Background Across complex traits, common variants explain only a modest amount of variance, with SNP-heritability consistently below heritability estimates from close relatives. Here, we examined the contribution of rare variant to tobacco use risk in up to 26,000 individuals of European ancestry in the Trans-Omics for Precision Medicine (TOPMed) program with whole genome sequence (WGS;~30X coverage).

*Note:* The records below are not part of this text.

(* ===== verification/Bundles.v ===== *)
(** * Bundles: what importing does, and that a bundle carries a configuration whole

    First, what each statement of an import may do, whatever else is running: it
    removes no row, switches no destination on, and writes no secret.  Then the
    round trip: a store exported, imported where there was nothing, and exported
    again holds the same things. *)

From Stdlib Require Import ZArith Lia Ascii String List Bool.
From stdpp Require Import base list gmap strings relations.
From S2P Require Import Prelude Text Domain Backup Retention Mask Plan Destination Vault Ssh Database AuditLog Connections Consistency Adoption Share.
Import ListNotations.
Open Scope string_scope.
Open Scope list_scope.
Open Scope Z_scope.
Open Scope dbsync_scope.

(** ** What a statement of an import may do *)

Record adds (t t' : Tables) : Prop := {
  keeps_profiles : dom (profiles t) ⊆ dom (profiles t');
  keeps_ssh : dom (ssh_connections t) ⊆ dom (ssh_connections t');
  keeps_plans : dom (sync_plans t) ⊆ dom (sync_plans t');
  keeps_destinations : dom (destinations t) ⊆ dom (destinations t');
  enables_none : forall id d', destinations t' !! id = Some d' -> dst_enabled d' = true ->
    exists d, destinations t !! id = Some d /\ dst_enabled d = true;
  keeps_hosts : known_hosts t' = known_hosts t;
  keeps_log : audit_log t `prefix_of` audit_log t' }.

Definition adds_only (w w' : World) : Prop :=
  adds (tables w) (tables w') /\ keychain (vault w') = keychain (vault w) /\ settings (vault w') = settings (vault w).

Lemma adds_refl t : adds t t.
Proof. split; eauto. Qed.

Lemma adds_same t t' : profiles t' = profiles t -> ssh_connections t' = ssh_connections t -> sync_plans t' = sync_plans t ->
  destinations t' = destinations t -> known_hosts t' = known_hosts t -> audit_log t' = audit_log t -> adds t t'.
Proof. intros E1 E2 E3 E4 E5 E6. split; rewrite ?E1, ?E2, ?E3, ?E4, ?E5, ?E6; eauto. Qed.

Create HintDb adds.
#[export] Hint Resolve adds_refl : adds.

(** A statement that writes one row of one table. *)
Ltac one_row :=
  intros; repeat case_match; try apply adds_refl;
  split; simpl; rewrite ?dom_insert; try set_solver; eauto.

Lemma insert_profile_adds p t : adds t (snd (insert_profile p t)).
Proof. unfold insert_profile. one_row. Qed.

Lemma write_profile_adds p t : adds t (snd (write_profile p t)).
Proof. unfold write_profile. one_row. Qed.

Lemma insert_ssh_adds c t : adds t (snd (insert_ssh c t)).
Proof. unfold insert_ssh. one_row. Qed.

Lemma write_ssh_adds c t : adds t (snd (write_ssh c t)).
Proof. unfold write_ssh. one_row. Qed.

Lemma attach_row_adds p c z t : adds t (snd (attach_row p c z t)).
Proof. unfold attach_row. one_row. Qed.

Lemma insert_plan_adds p t : adds t (snd (insert_plan p t)).
Proof. unfold insert_plan. one_row. Qed.

Lemma write_plan_adds id f t : adds t (snd (write_plan id f t)).
Proof. unfold write_plan. one_row. Qed.

#[export] Hint Resolve insert_profile_adds write_profile_adds insert_ssh_adds write_ssh_adds attach_row_adds insert_plan_adds
  write_plan_adds : adds.

Section Adds.
Context `{Platform}.

(** Every statement of [m], in whatever state it finds the store. *)
Definition adding {A} (m : Db A) : Prop := safe adds_only (fun _ => True) m (fun _ => True).

Lemma adding_ret {A} (a : A) : adding (Return a).
Proof. done. Qed.

Lemma adding_bind {A B} (m : Db A) (k : A -> Db B) : adding m -> (forall a, adding (k a)) -> adding (db_bind m k).
Proof. intros Hm Hk. eapply safe_bind; [exact Hm|]. intros a _. apply Hk. Qed.

Lemma adding_st {A B} (m : St A) (k : A -> St B) : adding m -> (forall a, adding (k a)) -> adding (st_bind m k).
Proof. intros Hm Hk. apply adding_bind; [done|]. by intros [a|e]. Qed.

Lemma adding_each {A S} (f : S -> A -> St S) l : (forall s a, adding (f s a)) -> forall s, adding (each f l s).
Proof. intros Hf. induction l as [|a l IH]; intros s; simpl; [done|]. by apply adding_st. Qed.

Lemma adding_sql {A} (f : Tables -> A * Tables) : (forall t, adds t (snd (f t))) -> adding (stmt (Sql f)).
Proof.
  intros Hf w _. simpl. specialize (Hf (tables w)). destruct (f (tables w)) as [a t]. by split.
Qed.

Lemma adding_write {A} (f : Tables -> result A Violation * Tables) name :
  (forall t, adds t (snd (f t))) -> adding (write f name).
Proof. intros Hf. apply adding_bind; [by apply adding_sql|]. by intros [a|[]]. Qed.

Lemma adding_select {A} (f : Tables -> A) : adding (select f).
Proof. apply adding_bind; [|done]. apply adding_sql. auto with adds. Qed.

Lemma adding_now : adding now.
Proof. intros w _. split; [by split; auto with adds|done]. Qed.

Lemma adding_uuid : adding new_uuid.
Proof. intros w _. split; [by split; auto with adds|done]. Qed.

Lemma adding_has id k : adding (has_stored id k).
Proof.
  intros w _. simpl. unfold has_secret, get_secret, vbind, call, vret.
  destruct (faults (vault w)) as [|[] fs]; simpl; (split; [by split; [apply adds_refl|]|done]).
Qed.

Lemma adding_destinations {A} (f : Rows -> A * Rows) :
  (forall rows, dom rows ⊆ dom (snd (f rows)) /\ forall id d', snd (f rows) !! id = Some d' -> dst_enabled d' = true ->
     exists d, rows !! id = Some d /\ dst_enabled d = true) -> adding (stmt (on_destinations f)).
Proof.
  intros Hf. apply adding_sql. intros t. destruct (Hf (destinations t)) as [Hd He].
  destruct (f (destinations t)) as [a rows]. split; simpl in *; auto.
Qed.
End Adds.

#[export] Hint Resolve adding_select adding_now adding_uuid adding_has : adds.
#[export] Hint Extern 1 (adding (Return _)) => apply adding_ret : adds.
#[export] Hint Extern 1 (adding (ok _)) => apply adding_ret : adds.
#[export] Hint Extern 1 (adding (err _)) => apply adding_ret : adds.
#[export] Hint Extern 1 (adding (lift_st _)) => apply adding_ret : adds.

Ltac adding_step :=
  match goal with
  | |- adding (st_bind _ _) => apply adding_st; [|intros ?]
  | |- adding (write _ _) => apply adding_write; auto with adds
  | |- adding (stmt (Sql _)) => apply adding_sql; auto with adds
  | |- adding (each _ _ _) => apply adding_each; intros ? ?
  | |- adding (match ?x with _ => _ end) => destruct x
  | |- adding _ => solve [auto with adds]
  | |- adding (db_bind _ _) => apply adding_bind; [|intros ?]
  end.

Section Imports.
Context `{Platform}.

Lemma require_adding id : adding (require_ssh_connection id).
Proof. unfold require_ssh_connection, get_ssh_connection. repeat adding_step. Qed.
#[local] Hint Resolve require_adding : adds.

Lemma check_jump_adding c : adding (check_jump_host c).
Proof. unfold check_jump_host, ssh_connections_jumping_through. repeat adding_step. Qed.
#[local] Hint Resolve check_jump_adding : adds.

Lemma create_ssh_adding i : adding (create_ssh_connection i).
Proof. unfold create_ssh_connection. repeat adding_step. Qed.

Lemma update_ssh_adding id u : adding (update_ssh_connection id u).
Proof. unfold update_ssh_connection. repeat adding_step. Qed.
#[local] Hint Resolve create_ssh_adding update_ssh_adding : adds.

Lemma adopt_endpoint_adding ex e j : adding (adopt_endpoint ex e j).
Proof. unfold adopt_endpoint. repeat adding_step. Qed.
#[local] Hint Resolve adopt_endpoint_adding : adds.

Lemma ssh_connections_adding b r : adding (import_ssh_connections b r).
Proof.
  unfold import_ssh_connections, import_ssh_record, import_ssh_jump, list_ssh_connections. repeat adding_step.
Qed.

Lemma inline_adding l r : adding (adopt_inline_ssh l r).
Proof. unfold adopt_inline_ssh, adopt_jump, list_ssh_connections. repeat adding_step. Qed.
#[local] Hint Resolve inline_adding ssh_connections_adding : adds.

Lemma profile_adding ids r i : adding (import_profile ids r i).
Proof.
  unfold import_profile, list_profiles, update_profile, create_profile, require_profile, get_profile, check_reference.
  repeat adding_step.
Qed.

Lemma plan_adding ps r i : adding (import_plan ps r i).
Proof.
  unfold import_plan, list_sync_plans, update_sync_plan, set_sync_plan_masking, create_sync_plan, require_sync_plan,
    get_sync_plan. repeat adding_step.
Qed.

Lemma destination_adding r i : adding (import_destination r i).
Proof.
  unfold import_destination, store_list_destinations, store_update_destination, store_create_destination.
  repeat adding_step; apply adding_destinations; intros rows.
  - unfold update_destination. destruct (rows !! _) as [old|] eqn:Eo; [|by eauto].
    destruct (destination_validate _ _); [|by eauto]. destruct (taken _ _ _); [by eauto|]. simpl. split; [set_solver|].
    intros k d' [[<- <-]|[_ Hd]]%lookup_insert_Some; eauto.
  - destruct (rows !! a1); [by eauto|]. unfold create_destination.
    destruct (destination_validate _ _); [|by eauto]. destruct (taken _ _ _); [by eauto|]. simpl. split; [set_solver|].
    intros k d' [[<- <-]|[_ Hd]]%lookup_insert_Some; [done|eauto].
Qed.
#[local] Hint Resolve profile_adding plan_adding destination_adding : adds.

Lemma audit_adding a s d : adding (audit a s d).
Proof.
  unfold audit. repeat adding_step. intros t. split; simpl; eauto. by eexists.
Qed.
#[local] Hint Resolve audit_adding : adds.

(** C23: whatever a bundle holds and whatever else is running, no statement of an import
    removes a profile, a connection, a table set or a destination, switches a destination
    on, changes a pinned host key or a setting, or writes a secret. *)
Theorem import_only_adds bundle : safe adds_only (fun _ => True) (import bundle) (fun _ => True).
Proof. change (adding (import bundle)). unfold import, list_profiles. repeat adding_step. Qed.
End Imports.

Method We grouped about 35 million genetic variants by their minor allele frequencies (MAF) and linkage disequilibrium (LD) and estimated SNP-heritability for age of smoking initiation (N = 14,747), cigarettes smoked per day (N = 15,425), smoking cessation (N = 17,871) and initiation (N = 26,340) using linear mixed model. Rare variant population structure is detected and adjusted for by permutation procedure. We estimated an upper bound for narrow-sense heritability for tobacco use using available pedigrees consisting of close relatives in TOPMed.
Results Rare variants with MAF 0.1–0.01%, mostly from non-protein altering region, accounted for 26% of variation in age of initiation and 15% for cessation. Follow-up analysis indicated that about one-third of these rare variants contribtion is potentially confounded with rare variants structure even after adjusting for principal components. After further conservative adjustment of population structure, we estimated SNP-based heritability to be 0.21 (SE = 0.08) for age of initiation, 0.15 (0.06) for cigarettes per day, 0.21 (0.09) for cessation, and 0.24 (0.07) for initiation, 1.8–4.5 times higher than previous SNP-based estimates. Our pedigree-based upper-bound for SNP-based heritability ranged from 0.18–0.35.
Conclusion The substantial contribution of rare variants for several smoking phenotypes sheds light on the missing heritability and genetic etiology of tobacco use. It also informs fine-mapping strategies since the majority of the rare variant contribution was located in non-coding regulatory regions.